Q1 · MEDICINE
ArticleOA
Author: Li, Yuan-Guo ; Sun, Shi-Hui ; Yang, Xiao ; Yang, Guan ; Ma, Qing-Qing ; Deng, Yong-Qiang ; Gao, Yu-Wei ; Cheng, Meng-Li ; Zhou, Yu-Ren ; Zhou, Chao ; Li, Xiao-Feng ; Zhang, Yi-Ming ; Li, Rui-Ting ; Gu, Kai-Ping ; Cao, Tian-Shu ; Qin, Cheng-Feng ; Jiang, Yu-Hang ; Lu, Xi-Shan ; Li, Fang-Xu ; Li, Liang ; Ying, Bo ; Zhao, Hui ; Zhang, Na-Na ; Zhang, Mei ; Wang, Tie-Cheng ; Huang, Yi-Jiao
Abstract:Messenger RNA (mRNA) vaccine technology has shown its power in preventing the ongoing COVID-19 pandemic.
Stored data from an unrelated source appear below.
Lemma dec_shrinks ty l :
  (length (dec ty l).2 + match (dec ty l).1 with Some (GBytes b) => S (length b) | _ => 0 end ≤ length l)%nat.
Proof.
  unfold dec. destruct (dec_value ty l) as [[u r]|] eqn:El; [|cbn; lia].
  assert (length r + taken u ≤ length l)%nat as Hr.
  { assert (dec_scalar l = Some (u, r) ∨ (∃ l', l = 221 :: l' ∧ dec_list l' = Some (u, r)) ∨
      ∃ l', l = 223 :: l' ∧ dec_map ty l' = Some (u, r)) as [H|[(l' & -> & H)|(l' & -> & H)]].
    { revert El. unfold dec_value. destruct l as [|tag l']; [discriminate 1|].
      destruct (Z.eqb_spec tag 223); [subst; eauto|]. destruct (Z.eqb_spec tag 221); [subst; eauto|by left]. }
    - by apply dec_scalar_shrinks.
    - unfold dec_list in H. destruct (dec_ints _ _) as [[zs l1]|] eqn:Ep; [|discriminate H].
      injection H as <- <-. apply dec_ints_shrinks in Ep. rewrite length_drop in Ep. cbn [length taken]. lia.
    - unfold dec_map in H. destruct (dec_pairs _ _) as [[m l1]|] eqn:Ep; [|discriminate H].
      injection H as <- <-. apply dec_pairs_shrinks in Ep. rewrite length_drop in Ep. cbn [length].
      destruct ty; cbn [taken]; lia. }
  destruct (coerce ty u) as [w|] eqn:E; cbn; [|lia].
  apply coerce_taken in E. unfold taken at 1 in E. lia.
Qed.

End RefMsgpack.

Definition ref_msgpack : Msgpack := {|
  enc := RefMsgpack.enc;
  dec := RefMsgpack.dec;
  dec_err := RefMsgpack.dec_err;
  enc_bytes := RefMsgpack.enc_bytes;
  dec_shape := RefMsgpack.dec_shape;
  dec_shrinks := RefMsgpack.dec_shrinks;
  dec_enc := RefMsgpack.dec_enc;
|}.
Two mRNA vaccines targeting the full-length S protein of SARS-CoV-2 have been authorized for emergency use. Recently, we have developed a lipid nanoparticle-encapsulated mRNA (mRNA-LNP) encoding the receptor-binding domain (RBD) of SARS-CoV-2 (termed ARCoV), which confers complete protection in mouse model. Herein, we further characterized the protection efficacy of ARCoV in nonhuman primates and the long-term stability under normal refrigerator temperature. Intramuscular immunization of two doses of ARCoV elicited robust neutralizing antibodies as well as cellular response against SARS-CoV-2 in cynomolgus macaques. More importantly, ARCoV vaccination in macaques significantly protected animals from acute lung lesions caused by SARS-CoV-2, and viral replication in lungs and secretion in nasal swabs were completely cleared in all animals immunized with low or high doses of ARCoV. No evidence of antibody-dependent enhancement of infection was observed throughout the study. Finally, extensive stability assays showed that ARCoV can be stored at 2–8 °C for at least 6 months without decrease of immunogenicity. All these promising results strongly support the ongoing clinical trial.